Kemudian aku menuntunnya untuk membaca dan menghafalkan beberapa doa, seperti doa makan, doa tidur, dan doa belajar. Aku membacakannya dan aku meminta ia mengulanginya. Aku bacakan beberapa kali dan hebatnya Adam dapat menghafalnya dengan sangat baik.
“Wah, Adam keren banget! Ini hadiah untuk Adam.” Aku memberikan vitamin dan susu untuk Adam. Ia menerimanya dengan senang hati.

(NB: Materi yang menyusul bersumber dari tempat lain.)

Definition box_os : Entrypoint.OS Box :=
  {| Entrypoint.existsSync := λ path b, (bool_decide (path ∈ box_paths b), b);
     Entrypoint.unlinkSync := λ path b, box_change path (box_paths b ∖ {[path]}) b;
     Entrypoint.symlinkSync := λ _ path b, box_change path (box_paths b ∪ {[path]}) b;
     Entrypoint.writeFileSync := λ path _ b, box_change path (box_paths b ∪ {[path]}) b;
     Entrypoint.spawn := λ command _ b, (box_exit command b, b) |}.

(** Stand-ins for the two built-ins on the strings of the examples: these
    need no escaping, and the only white space to trim is ASCII. *)
Definition demo_stringify (s : string) : string :=
  Entrypoint.quote +:+ s +:+ Entrypoint.quote.

Definition ascii_space (a : Ascii.ascii) : bool :=
  bool_decide (Ascii.nat_of_ascii a ∈ [9; 10; 11; 12; 13; 32]).

Fixpoint trim_start (s : string) : string :=
  match s with
  | String a s' => if ascii_space a then trim_start s' else s
  | EmptyString => EmptyString
  end.

Definition demo_trim (s : string) : string :=
  String.rev (trim_start (String.rev (trim_start s))).

Definition start_argv : list string :=
  ["node"; "/app/docker-entrypoint.js"; "npm"; "run"; "start"].

(** A container without the volume, one with an empty volume, one whose
    migration fails, one whose restore fails, and one where the symlink
    cannot be created. *)
Definition bare_box : Box :=
  {| box_paths := ∅; box_readonly := ∅; box_exits := [] |}.
Definition fresh_box : Box :=
  {| box_paths := {["/data"]}; box_readonly := ∅; box_exits := [] |}.
Definition unmigratable_box : Box :=
  {| box_paths := {["/data"]}; box_readonly := ∅;
     box_exits := [(Entrypoint.migrate_command, Entrypoint.Exited (Some 1))] |}.
Definition unrestorable_box : Box :=
  {| box_paths := {["/data"]}; box_readonly := ∅;
     box_exits := [(Entrypoint.restore_command, Entrypoint.Exited (Some 1))] |}.
Definition readonly_box : Box :=
  {| box_paths := {["/data"]}; box_readonly := {[Entrypoint.source]};
     box_exits := [] |}.

Definition bucket_penv : gmap string string := {["BUCKET_NAME" := "backups"]}.

(** A container whose [/app/.env] cannot be written, and a process
    environment that sets [HOST] and [PORT]. *)
Definition sealed_box : Box :=
  {| box_paths := {["/data"]}; box_readonly := {["/app/.env"]}; box_exits := [] |}.

(** * Properties of the loop *)

Lemma tally_foldl pos r :
  foldl tally r pos =
    {| success := success r + length (filter (λ po, err_of po.2 = None) pos);
       failed := failed r + length (omap diagnostic pos);
       errors := errors r ++ omap diagnostic pos |}.
Proof.
  revert r. induction pos as [|[p o] pos IH]; intros r; simpl.
  - destruct r; simpl. f_equal; [lia | lia | by rewrite app_nil_r].
  - rewrite IH. unfold tally, diagnostic. simpl.
    destruct o as [b|e]; simpl.
    + f_equal; lia.
    + rewrite filter_cons_False by (simpl; congruence).
      change (list_omap _ _ ?f ?l) with (omap f l).
      f_equal; [lia | by rewrite <- app_assoc].
Qed.

Lemma tally_counts pos :
  success (foldl tally results0 pos) + failed (foldl tally results0 pos) = length pos
  ∧ length (errors (foldl tally results0 pos)) = failed (foldl tally results0 pos).
Proof.
  rewrite tally_foldl. simpl. split; [|done].
  induction pos as [|[p o] pos IH]; simpl; [done|].
  destruct o as [b|e]; simpl in *;
    change (list_omap _ _ ?f ?l) with (omap f l); [lia|].
  rewrite filter_cons_False by (simpl; congruence). lia.
Qed.

Lemma tally_all_ok ps outs r :
  length outs = length ps → Forall (λ o, is_thrown o = false) outs →
  foldl tally r (zip ps outs) =
    {| success := success r + length ps; failed := failed r; errors := errors r |}.
Proof.
  revert outs r. induction ps as [|p ps IH]; intros [|o outs] r Hlen Hok;
    simplify_eq/=.
  - destruct r; simpl. f_equal. lia.
  - inversion Hok as [|? ? Ho Hok']; subst.
    destruct o as [b|e]; [|done].
    rewrite IH by done. unfold tally. simpl. f_equal. lia.
Qed.

Lemma tally_one_thrown k : ∀ ps outs r p e,
  length outs = length ps →
  ps !! k = Some p → outs !! k = Some (Thrown e) →
  (∀ j o, outs !! j = Some o → is_thrown o = true → j = k) →
  foldl tally r (zip ps outs) =
    {| success := success r + (length ps - 1);
       failed := S (failed r);
       errors := errors r ++ [{| productId := p_id p; title := p_title p;
                                 error := err_message e |}] |}.
Proof.
  induction k as [|k IH]; intros [|p0 ps] [|o outs] r p e Hlen Hp Ho Honly;
    simplify_eq/=.
  - rewrite tally_all_ok; [simpl; f_equal; lia | done |].
    apply Forall_lookup. intros j o Hj.
    destruct (is_thrown o) eqn:Hthrown; [|done].
    by specialize (Honly (S j) o Hj Hthrown).
  - destruct o as [b|e0].
    2:{ by specialize (Honly 0 (Thrown e0) eq_refl eq_refl). }
    rewrite (IH ps outs _ p e); try done.
    + unfold tally. simpl. apply lookup_lt_Some in Hp. f_equal. lia.
    + intros j o Hj Hthrown. specialize (Honly (S j) o Hj Hthrown). lia.
Qed.

Lemma zip_calls_req reqs outs :
  length outs = length reqs → call_req <$> zip_with Build_Call reqs outs = reqs.
Proof.
  revert outs. induction reqs as [|r reqs IH]; intros [|o outs] ?; simplify_eq/=; [done|].
  f_equal. by apply IH.
Qed.

Lemma zip_calls_out reqs outs :
  length outs = length reqs → call_out <$> zip_with Build_Call reqs outs = outs.
Proof.
  revert outs. induction reqs as [|r reqs IH]; intros [|o outs] ?; simplify_eq/=; [done|].
  f_equal. by apply IH.
Qed.

Lemma rank_requests_length handle i ps : length (rank_requests handle i ps) = length ps.
Proof. unfold rank_requests. by rewrite length_imap. Qed.

Lemma rank_requests_cons handle i p ps :
  rank_requests handle i (p :: ps) = rank_request handle i p :: rank_requests handle (S i) ps.
Proof.
  unfold rank_requests. simpl. rewrite Nat.add_0_r. f_equal.
  apply imap_ext. intros j x _. simpl. f_equal. lia.
Qed.

Lemma product_writes_zip handle i ps outs :
  product_writes (zip_with Build_Call (rank_requests handle i ps) outs)
  = zip_with Build_Call (rank_requests handle i ps) outs.
Proof.
  revert i outs. induction ps as [|p ps IH]; intros i outs; [done|].
  rewrite rank_requests_cons. destruct outs as [|o outs]; [done|]. simpl.
  unfold product_writes. rewrite filter_cons_True by done.
  f_equal. apply IH.
Qed.

Lemma rank_requests_mutations handle i ps :
  filter (λ rq, is_mutation rq) (rank_requests handle i ps) = rank_requests handle i ps.
Proof.
  revert i. induction ps as [|p ps IH]; intros i; [done|].
  rewrite rank_requests_cons, filter_cons_True by done. f_equal. apply IH.
Qed.

(** What can be read off a trace made of a query, the rank requests with
    their outcomes, and further calls that are not product mutations. *)
Lemma trace_observed fetched handle ps outs tail :
  length outs = length ps →
  is_ProductUpdate (call_req fetched) = false →
  Forall (λ c, is_ProductUpdate (call_req c) = false) tail →
  let tr := fetched :: zip_with Build_Call (rank_requests handle 0 ps) outs ++ tail in
  write_requests tr = rank_requests handle 0 ps ∧ write_outcomes tr = outs.
Proof.
  intros Hlen Hf Htail tr. subst tr.
  assert (product_writes
            (fetched :: zip_with Build_Call (rank_requests handle 0 ps) outs ++ tail)
          = zip_with Build_Call (rank_requests handle 0 ps) outs) as Hw.
  { unfold product_writes.
    rewrite filter_cons_False by (intros H; by rewrite Hf in H).
    rewrite filter_app. fold (product_writes (zip_with Build_Call
      (rank_requests handle 0 ps) outs)). rewrite product_writes_zip.
    replace (filter _ tail) with (@nil Call); [by rewrite app_nil_r|].
    clear -Htail. induction Htail as [|c tail Hc _ IH]; [done|].
    rewrite filter_cons_False by (intros H; by rewrite Hc in H). done. }
  unfold write_requests, write_outcomes. rewrite Hw.
  rewrite zip_calls_req, zip_calls_out by (by rewrite rank_requests_length). done.
Qed.

Section loop_facts.
Context {W : Type} (setMF : string → string → nat → M W Body) (handle : string).
Hypothesis one_write : issues_one_write setMF.

(** The loop never throws; it sends one rank request per product, in list
    order, and its result is the tally of the outcomes. *)
Lemma rank_loop_spec ps i r s :
  ∃ outs,
    length outs = length ps
    ∧ calls (rank_loop setMF handle ps i r s).2 =
        calls s ++ zip_with Build_Call (rank_requests handle i ps) outs
    ∧ (rank_loop setMF handle ps i r s).1 = Normal (foldl tally r (zip ps outs)).
Proof using one_write.
  revert i r s. induction ps as [|p ps IH]; intros i r s.
  - exists []. simpl. by rewrite app_nil_r.
  - cbn -[rank_requests]. unfold bind, try_catch, console_put, ret. cbn -[rank_requests].
    match goal with
    | |- context [setMF ?a ?b ?c ?s1] =>
        destruct (one_write a b c s1) as (out & Hc & He);
        destruct (setMF a b c s1) as [[b0|e] s2] eqn:Hrun
    end; cbn -[rank_requests] in *.
    + destruct (IH (S i) (success_incr r) s2) as (outs & Hl & Hcalls & Hres).
      exists (out :: outs). rewrite rank_requests_cons. simpl.
      split; [by rewrite Hl|]. split.
      * rewrite Hcalls, Hc. by rewrite <- app_assoc.
      * rewrite Hres. cbn [zip zip_with foldl].
        replace (tally r (p, out)) with (success_incr r); [done|].
        unfold tally. cbn [snd fst]. by rewrite <- He.
    + match goal with
      | |- context [rank_loop _ _ _ _ ?r' ?s3] =>
          destruct (IH (S i) r' s3) as (outs & Hl & Hcalls & Hres)
      end.
      exists (out :: outs). rewrite rank_requests_cons. simpl.
      split; [by rewrite Hl|]. split.
      * rewrite Hcalls. simpl. rewrite Hc. by rewrite <- app_assoc.
      * rewrite Hres. cbn [zip zip_with foldl].
        replace (tally r (p, out)) with (failed_push r p e); [done|].
        unfold tally. cbn [snd fst]. by rewrite <- He.
Qed.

Selanjutnya aku pun bersiap untuk pulang. Aku mengajak Adam untuk keluar bersama, tetapi Adam menggeleng. Mungkin ia masih ingin bermain-main sebentar di taman. Taman ini juga tidak terlalu jauh dari pemukiman warga, yang mungkin dekat dengan tempat tinggal Adam. Aku mengingatkannya agar tidak pulang terlalu siang, kemudian aku segera pulang.
Minggu selanjutnya, aku melihat Adam sudah tiba di taman sangat pagi, bahkan sebelum para relawan tiba di taman. Aku mengapresiasi semangatnya. Ia pun tak segan membantu kami untuk menyiapkan beberapa peralatan yang diperlukan. Ia memang anak yang sangat baik dan patuh, meski agak sedikit murung. Minggu-minggu selanjutnya ia selalu datang di waktu yang sama dan membantu kami.
Waktu berjalan tanpa terasa. Kegiatan pengabdian kami berjalan dengan lancar dan menyenangkan. Aku sangat beruntung bisa mengambil peran di sini.
Suatu waktu, di saat aku sedang mengajar, tiba-tiba Mama meneleponku dan mengabari bahwa Bi Yati, asisten rumah tangga kami positif COVID. Mama memintaku segera pulang untuk melakukan tes PCR (Polymerase Chain Reaction). Aku berusaha menjelaskan kepadanya bahwa agendaku belum selesai. Namun kepanikan telanjur menguasainya. Akhirnya di tengah mengajar, aku pun pulang dengan terburu-buru.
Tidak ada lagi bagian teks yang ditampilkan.